We can also standardize our data to get beta coefficients in our regression:

df$zDemFav <- scale(df$demFav)
df$zRepFav <- scale(df$repFav)

reg3 <- lm(zRepFav~zDemFav,data=df)
summary(reg3)

## 
## Call:
## lm(formula = zRepFav ~ zDemFav, data = df)
## 
## Residuals:
##     Min      1Q  Median      3Q     Max 
## -2.2281 -0.5914 -0.0510  0.5067  3.7522 
## 
## Coefficients:
##              Estimate Std. Error t value Pr(>|t|)    
## (Intercept) -0.001421   0.016099  -0.088     0.93    
## zDemFav     -0.590373   0.016097 -36.675   <2e-16 ***
## ---
## Signif. codes:  0 '***' 0.001 '**' 0.01 '*' 0.05 '.' 0.1 ' ' 1
## 
## Residual standard error: 0.8067 on 2509 degrees of freedom
##   (16 observations deleted due to missingness)
## Multiple R-squared:  0.349,  Adjusted R-squared:  0.3487 
## F-statistic:  1345 on 1 and 2509 DF,  p-value: < 2.2e-16

when demfav is at 0 repfav is -.001 deviations away from intercept and as demfav increases repfav will decrease -.59 standard deviations

Plotting Regression

We can then plot our regression, using ggpredict

gg <- ggpredict(reg,terms=c("demFav"))

plot(gg)+labs(x="Democrat Favorability",y="Republican Favorability",title="")

t-tests

Now, we’re going to talk about t-tests. ## One Sample First, let’s start with a one-sample t-test. We might be wondering if our Republican favorability or Democrat favorability is different from the mean. We’re going to assume that we know something about the population mean for democrat favorability. Let’s assume we know that the population average is 2.5. We can test that:

t.test(df$demFav,mu=2.5)

## 
##  One Sample t-test
## 
## data:  df$demFav
## t = -10.473, df = 2522, p-value < 2.2e-16
## alternative hypothesis: true mean is not equal to 2.5
## 95 percent confidence interval:
##  2.301568 2.364155
## sample estimates:
## mean of x 
##  2.332861

What do our results tell us? we reject the null hypothesis that the mean = 2.5. the mean is 2.33 with p of less than .001 so we know theres a significant difference.
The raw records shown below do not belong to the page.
Lemma EncodeRune_cases (r : N) :
  (r <= 0x7F /\ utf8.EncodeRune r = str1 (to_byte r))
  \/ exists r', rune_chunk (utf8.EncodeRune r) r'.
Proof.
  unfold utf8.EncodeRune, utf8.MaxRune, utf8.surrogateMin, utf8.surrogateMax.
  cbv beta zeta.
  destruct (r <=? 127) eqn:E1; bools; [left; auto|right].
  destruct (r <=? 2047) eqn:E2; bools.
  { eexists. apply chunk2.
    - rewrite shiftr_6, (byte_lor _ _ 5); try reflexivity; change (2 ^ 5) with 32; nlia.
    - rewrite land_3F, (byte_lor _ _ 6); try reflexivity; change (2 ^ 6) with 64; nlia. }
  destruct ((1114111 <? r) || (55296 <=? r) && (r <=? 57343)) eqn:E3.
  { eexists. apply chunk3; vm_compute; split; discriminate. }
  apply orb_false_elim in E3. destruct E3 as [E3 E4].
  apply N.ltb_ge in E3.
  assert (Hs : r < 55296 \/ 57343 < r)
    by (apply andb_false_iff in E4; destruct E4 as [E4|E4]; apply N.leb_gt in E4; auto).
  clear E4.
  destruct (r <=? 65535) eqn:E5; bools.
  - assert (B0 : byte_val (to_byte (N.lor 224 (N.shiftr r 12))) = 224 + r / 4096)
      by (rewrite shiftr_12, (byte_lor _ _ 4); try reflexivity; change (2 ^ 4) with 16; nlia).
    assert (B1 : byte_val (to_byte (N.lor 128 (N.land (N.shiftr r 6) 63)))
                 = 128 + (r / 64) mod 64)
      by (rewrite shiftr_6, land_3F, (byte_lor _ _ 6); try reflexivity;
          change (2 ^ 6) with 64; nlia).
    assert (B2 : byte_val (to_byte (N.lor 128 (N.land r 63))) = 128 + r mod 64)
      by (rewrite land_3F, (byte_lor _ _ 6); try reflexivity;
          change (2 ^ 6) with 64; nlia).
    eexists. apply chunk3; rewrite ?B0, ?B1, ?B2; clear B0 B1 B2.
    + nlia.
    + destruct Hs as [Hs|Hs];
        destruct (224 + r / 4096 =? 224) eqn:?, (224 + r / 4096 =? 237) eqn:?; bools; nlia.
    + nlia.
  - assert (B0 : byte_val (to_byte (N.lor 240 (N.shiftr r 18))) = 240 + r / 262144)
      by (rewrite shiftr_18, (byte_lor _ _ 3); try reflexivity; change (2 ^ 3) with 8; nlia).
    assert (B1 : byte_val (to_byte (N.lor 128 (N.land (N.shiftr r 12) 63)))
                 = 128 + (r / 4096) mod 64)
      by (rewrite shiftr_12, land_3F, (byte_lor _ _ 6); try reflexivity;
          change (2 ^ 6) with 64; nlia).
    assert (B2 : byte_val (to_byte (N.lor 128 (N.land (N.shiftr r 6) 63)))
                 = 128 + (r / 64) mod 64)
      by (rewrite shiftr_6, land_3F, (byte_lor _ _ 6); try reflexivity;
          change (2 ^ 6) with 64; nlia).
    assert (B3 : byte_val (to_byte (N.lor 128 (N.land r 63))) = 128 + r mod 64)
      by (rewrite land_3F, (byte_lor _ _ 6); try reflexivity;
          change (2 ^ 6) with 64; nlia).
    eexists. apply chunk4; rewrite ?B0, ?B1, ?B2, ?B3; clear B0 B1 B2 B3.
    + nlia.
    + destruct (240 + r / 262144 =? 240) eqn:?, (240 + r / 262144 =? 244) eqn:?; bools; nlia.
    + nlia.
    + nlia.
Qed.

Lemma wf_EncodeRune (r : N) (s : string) : wf s -> wf (utf8.EncodeRune r ++ s).
Proof.
  intros Hs. destruct (EncodeRune_cases r) as [[Hr ->]|[r' Hc]].
  - cbn [str1 append]. apply wf_ascii; [|assumption].
    rewrite byte_val_to_byte; lia.
  - now apply (wf_chunk _ r').
Qed.

Lemma escaped_ascii (e : ascii) :
  ((e =? ch_quote) || (e =? ch_backslash) || (e =? "/") || (e =? "'"))%char = true ->
  byte_val e < 0x80.
Proof. each_byte e; intros H; try discriminate H; reflexivity. Qed.

Ltac inv_option :=
  match goal with
  | H : json.cons_to _ ?o = Some _ |- _ =>
      destruct o eqn:?;
      [unfold json.cons_to, option_map in H; injection H as <- | discriminate H]
  | H : json.app_to _ ?o = Some _ |- _ =>
      destruct o eqn:?;
      [unfold json.app_to, option_map in H; injection H as <- | discriminate H]
  end.
Definition MaxUint64 : Z := 18446744073709551615.
Definition MinInt64 : Z := -9223372036854775808.
Definition MaxInt64 : Z := 9223372036854775807.

(** The digit loop of [strconv.ParseUint(s, 10, 64)]. *)
Fixpoint parse_uint_go (n : Z) (s : string) : num_error + Z :=
  match s with
  | EmptyString => inr n
  | String c s' =>
      if is_digit c then
        let n' := n * 10 + digit_val c in
        if MaxUint64 <? n' then inl ErrRange else parse_uint_go n' s'
      else inl ErrSyntax
  end.
Definition parse_uint (s : string) : num_error + Z :=
  match s with EmptyString => inl ErrSyntax | _ => parse_uint_go 0 s end.

(** [strconv.ParseInt(s, 10, 64)], and [strconv.Atoi] on a 64-bit platform. *)
Definition parse_int (s : string) : num_error + Z :=
  let neg := match s with String c _ => Ascii.eqb c "-"%char | _ => false end in
  let pos := match s with String c _ => Ascii.eqb c "+"%char | _ => false end in
  let digits := if neg || pos then str_drop 1 s else s in
  match parse_uint digits with
  | inl e => inl e
  | inr un =>
      if neg then if - MinInt64 <? un then inl ErrRange else inr (- un)
      else if MaxInt64 <? un then inl ErrRange else inr un
  end.

(** Lower-case hexadecimal, [width] digits at least. *)
Definition hex_digit (d : Z) : ascii := if d <? 10 then chr (48 + d) else chr (87 + d).
Fixpoint hex_fixed (width : nat) (n : Z) : string :=
  match width with
  | O => EmptyString
  | S w => String (hex_digit (Z.shiftr n (4 * Z.of_nat w) mod 16)) (hex_fixed w n)
  end.
(** [hex.EncodeToString]. *)
Fixpoint hex_encode (bs : list Z) : string :=
  match bs with [] => EmptyString | b :: bs' => hex_fixed 2 b +:+ hex_encode bs' end.

Section Quote.
Context `{U : UnicodeTables}.

Definition quote_rune (c : Z * string) : string :=
  let '(r, b) := c in
  let esc (x : ascii) := String "\"%char (str1 x) in
  if (r =? 34) || (r =? 92) then String "\"%char b
  else if (32 <=? r) && (r <? 127) then b
  else if (r =? RuneError) && (len b =? 1) then
    match b with String x _ => "\x" +:+ hex_fixed 2 (byte x) | _ => EmptyString end
  else if (128 <=? r) && u_print r then b
  else if r =? 7 then esc "a"%char else if r =? 8 then esc "b"%char else if r =? 12 then esc "f"%char
  else if r =? 10 then esc "n"%char else if r =? 13 then esc "r"%char else if r =? 9 then esc "t"%char
  else if r =? 11 then esc "v"%char
  else if (r <? 32) || (r =? 127) then "\x" +:+ hex_fixed 2 r
  else if r <? 65536 then "\u" +:+ hex_fixed 4 r
  else "\U" +:+ hex_fixed 8 r.
(** [%q], [strconv.Quote]. *)
Definition Quote (s : string) : string :=
  dq +:+ concat_str (map quote_rune (runes s)) +:+ dq.

Definition num_error_text (e : num_error) : string :=
  match e with ErrSyntax => "invalid syntax" | ErrRange => "value out of range" end.
(** The [*strconv.NumError] of function [fn]. *)
Definition num_error_msg (fn s : string) (e : num_error) : string :=
  "strconv." +:+ fn +:+ ": parsing " +:+ Quote s +:+ ": " +:+ num_error_text e.
Definition ParseInt (s : string) : result Z :=
  match parse_int s with
  | inr z => Ok z | inl e => Err (Errorf (num_error_msg "ParseInt" s e)) end.
Definition Atoi (s : string) : result Z :=
  match parse_int s with
  | inr z => Ok z | inl e => Err (Errorf (num_error_msg "Atoi" s e)) end.
End Quote.

(** ** [bufio.Scanner] over lines *)

(** [bufio.MaxScanTokenSize]: a line that fills the buffer ends the scan with
    [ErrTooLong]. *)
Definition MaxScanTokenSize : Z := 65536.

(** [dropCR]: one trailing CR is not part of the line. *)
Fixpoint dropCR (s : string) : string :=
  match s with
  | EmptyString => EmptyString
  | String a EmptyString => if Ascii.eqb a CR then EmptyString else s
  | String a s' => String a (dropCR s')
  end.

Fixpoint scan_pieces (pieces : list string) : list string * option error :=
  match pieces with
  | [] => ([], None)
  | x :: rest =>
      if bool_decide (rest = []) && bool_decide (x = EmptyString) then ([], None)
      else if MaxScanTokenSize <=? len x then ([], Some (Errorf "bufio.Scanner: token too long"))
      else let '(ls, e) := scan_pieces rest in (dropCR x :: ls, e)
  end.
(** The lines [Scan] yields and the final [Err()]. *)
Definition ScanLines (s : string) : list string * option error := scan_pieces (Split s LF).
Definition le (a b : A) : Prop := lt b a = false.
Definition edge (l : list A) (p c : nat) : Prop := forall a b, l !! p = Some a -> l !! c = Some b -> le a b.
Definition heap (l : list A) : Prop := forall p c, child p c -> edge l p c.
(** The heap of the first [n] elements; every edge but the one above [j], or but those below [i]. *)
Definition heap_to (n : nat) (l : list A) : Prop := forall p c, child p c -> c < n -> edge l p c.
Definition up_inv (j : nat) (l : list A) : Prop :=
  (forall p c, child p c -> c <> j -> edge l p c) /\ (forall p c, child p j -> child j c -> edge l p c).
Definition down_inv (i n : nat) (l : list A) : Prop :=
  (forall p c, child p c -> c < n -> p <> i -> edge l p c) /\ (forall p c, child p i -> child i c -> c < n -> edge l p c).

Lemma Less_ok (l : list A) (i j : nat) (P : bool -> Prop) : Forall ok l -> i < length l -> j < length l ->
  (forall a b, l !! i = Some a -> l !! j = Some b -> ok a -> ok b -> P (lt a b)) -> returns (Less less l i j) P.
Proof.
  intros Hok Hi Hj HP. unfold Less. apply returns_bind, at_lt; [done|]. intros a Ha.
  apply returns_bind, at_lt; [done|]. intros b Hb.
  assert (ok a) by by eapply Forall_lookup_1. assert (ok b) by by eapply Forall_lookup_1.
  rewrite less_lt by done. cbn. by apply HP.
Qed.

Lemma up_swap (i j : nat) (l l' : list A) (x y : A) : Forall ok l -> child i j ->
  l !! j = Some x -> l !! i = Some y -> lt x y = true -> up_inv j l ->
  (forall k, l' !! k = if decide (k = i) then l !! j else if decide (k = j) then l !! i else l !! k) -> up_inv i l'.
Proof.
  intros Hok Hc Hx Hy Hlt [H1 H2] Hl.
  assert (Hget : forall k a, l !! k = Some a -> ok a) by (intros; by eapply Forall_lookup_1).
  assert (Hne : i <> j) by (unfold child in Hc; lia).
  split.
  - intros p c Hpc Hci. unfold edge. intros a b. rewrite !Hl.
    destruct (decide (c = i)); [done|]. destruct (decide (c = j)) as [->|Hcj].
    + assert (p = i) as -> by by eapply child_inj. rewrite decide_True by done. rewrite Hx, Hy. intros [= <-] [= <-].
      apply lt_asym; eauto.
    + destruct (decide (p = i)) as [->|Hpi].
      * rewrite Hx. intros [= <-] Hb. pose proof (H1 i c Hpc Hcj y b Hy Hb) as Hyb. eapply (le_trans _ y); eauto.
      * destruct (decide (p = j)) as [->|Hpj]; [rewrite Hy; intros [= <-] Hb; by apply (H2 i c)|].
        intros Ha Hb. by apply (H1 p c).
  - intros p c Hpi Hic. unfold edge. intros a b. rewrite !Hl.
    assert (p <> i /\ p <> j /\ c <> i) as (? & ? & ?) by (unfold child in *; lia).
    rewrite (decide_False (P := p = i)), (decide_False (P := p = j)), (decide_False (P := c = i)) by done.
    intros Ha. assert (Hay : le a y) by (apply (H1 p i); [done|unfold child in *; lia|done|done]).
    destruct (decide (c = j)) as [->|Hcj]; [by rewrite Hy; intros [= <-]|].
    intros Hb. pose proof (H1 i c Hic Hcj y b Hy Hb) as Hyb. eapply (le_trans _ y); eauto.
Qed.

Lemma up_inv_root (l : list A) : up_inv 0 l -> heap l.
Proof. intros [H _] p c Hpc. apply H; [done|unfold child in Hpc; lia]. Qed.

Lemma up_ok (fuel j : nat) (l : list A) : Forall ok l -> j < length l -> j < fuel -> up_inv j l ->
  returns (up less fuel j l) (fun l' => l' ≡ₚ l /\ heap l').
Proof.
  revert j l. induction fuel as [|fuel IH]; intros j l Hok Hj Hf Hinv; [lia|]. cbn [up].
  destruct (Nat.eqb_spec ((j - 1) / 2) j) as [He|He].
  { cbn. split; [done|]. assert (j = 0) as ->; [|by apply up_inv_root].
    destruct (decide (j = 0)); [done|]. pose proof (child_parent j). unfold child in *. lia. }
  assert (Hc : child ((j - 1) / 2) j) by (apply child_parent; intros ->; done).
  assert (Hi : (j - 1) / 2 < j) by (unfold child in Hc; lia). set (i := (j - 1) / 2) in *.
  apply returns_bind, Less_ok; [done|lia|lia|]. intros x y Hx Hy Hox Hoy. destruct (lt x y) eqn:Hxy.
  - eapply returns_bind, returns_mono; [apply (swap_ok i j l); lia|]. intros l' [Hp Hl].
    eapply returns_mono; [apply IH|].
    + by rewrite Hp.
    + rewrite Hp. lia.
    + lia.
    + by eapply up_swap.
    + intros l'' [Hp' Hh]. split; [by rewrite Hp'|done].
  - cbn. split; [done|]. destruct Hinv as [H1 H2]. intros p c Hpc. destruct (decide (c = j)) as [->|Hn]; [|by apply H1].
    assert (p = i) as -> by by eapply child_inj. intros a b Ha Hb. by simplify_eq.
Qed.

Lemma Push_ok (x : A) (l : list A) : Forall ok (x :: l) -> heap l ->
  returns (Push less x l) (fun l' => l' ≡ₚ x :: l /\ heap l').
Proof.
  intros Hok Hh. eapply returns_mono; [apply up_ok|].
  - apply Forall_app. apply Forall_cons in Hok as [? ?]. split; [done|by constructor].
  - rewrite length_app. cbn. lia.
  - lia.
  - assert (forall k a, (l ++ [x]) !! k = Some a -> k <> length l -> l !! k = Some a).
    { intros k a Hk Hn. apply lookup_app_Some in Hk as [|[? Hk]]; [done|].
      apply lookup_lt_Some in Hk. cbn in Hk. lia. }
    split.
    + intros p c Hpc Hn a b Ha Hb. apply (Hh p c); [done| |by apply H].
      apply H; [done|]. apply lookup_lt_Some in Hb. rewrite length_app in Hb. cbn in Hb. unfold child in Hpc. lia.
    + intros p c Hp Hc a b Ha Hb. apply lookup_lt_Some in Hb. rewrite length_app in Hb. cbn in Hb. unfold child in *. lia.
  - intros l' [Hp Hl]. split; [|done]. rewrite Hp. by rewrite Permutation_app_comm.
Qed.

Lemma down_swap (i j n : nat) (l l' : list A) (x y : A) : Forall ok l -> child i j -> j < n -> n <= length l ->
  l !! j = Some x -> l !! i = Some y -> lt x y = true ->
  (forall c b, child i c -> c < n -> l !! c = Some b -> le x b) -> down_inv i n l ->
  (forall k, l' !! k = if decide (k = i) then l !! j else if decide (k = j) then l !! i else l !! k) -> down_inv j n l'.
Proof.
  intros Hok Hc Hj Hn Hx Hy Hlt Hmin [H1 H2] Hl.
  assert (Hget : forall k a, l !! k = Some a -> ok a) by (intros; by eapply Forall_lookup_1).
  split.
  - intros p c Hpc Hcn Hpj. unfold edge. intros a b. rewrite !Hl. destruct (decide (p = i)) as [->|Hpi].
    + assert (c <> i) by (unfold child in *; lia). rewrite (decide_False (P := c = i)) by done.
      rewrite Hx. intros [= <-]. destruct (decide (c = j)) as [->|Hcj].
      * rewrite Hy. intros [= <-]. apply lt_asym; eauto.
      * intros Hb. by apply (Hmin c b).
    + rewrite (decide_False (P := p = j)) by done. destruct (decide (c = i)) as [->|Hci].
      * intros Ha. rewrite Hx. intros [= <-]. by apply (H2 p j).
      * destruct (decide (c = j)) as [->|Hcj]; [exfalso; apply Hpi; by eapply child_inj|]. intros Ha Hb.
        by apply (H1 p c).
  - intros p c Hpj Hjc Hcn. assert (p = i) as -> by by eapply child_inj. unfold edge. intros a b. rewrite !Hl.
    assert (c <> i /\ c <> j) as [? ?] by (unfold child in *; lia).
    rewrite (decide_True (P := i = i)), (decide_False (P := c = i)), (decide_False (P := c = j)) by done.
    intros Ha Hb. apply (H1 j c); [done|done|unfold child in *; lia|done|done].
Qed.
a one-sample t-test can be informative, but usually, we don’t know the population mean, and we’re often more interested in comparing two groups. Let’s do that

Two Sample

Like I said, one sample t-tests aren’t very common, so we can instead talk about two sample t-tests, using the same code. We can compare, for example, if people differ in favorability towards Democrats or Republicans. But first, let’s check our homogeneity of variance:

var.test(df$demFav,df$repFav)

## 
##  F test to compare two variances
## 
## data:  df$demFav and df$repFav
## F = 1.0152, num df = 2522, denom df = 2513, p-value = 0.7053
## alternative hypothesis: true ratio of variances is not equal to 1
## 95 percent confidence interval:
##  0.9388773 1.0976992
## sample estimates:
## ratio of variances 
##            1.01519

Based on this, what do we know? Should we assume the variances are equal? p is greater than .05. This is good and what we want

Because our results were not significant, we can assume that the variances are equal, so we have met our assumption of homoscedasticity or homogeneity of variances (assumption of equal or similar variances in different groups we want to compare). Given that we’ve met our assumption, we can now perform a t-test:

t.test(df$demFav,df$repFav,var.equal=T)

## 
##  Two Sample t-test
## 
## data:  df$demFav and df$repFav
## t = 15.112, df = 5035, p-value < 2.2e-16
## alternative hypothesis: true difference in means is not equal to 0
## 95 percent confidence interval:
##  0.2959682 0.3842071
## sample estimates:
## mean of x mean of y 
##  2.332861  1.992774

What type of t-test did we just run? Is it independent or paired? The t.test() function has independent as default.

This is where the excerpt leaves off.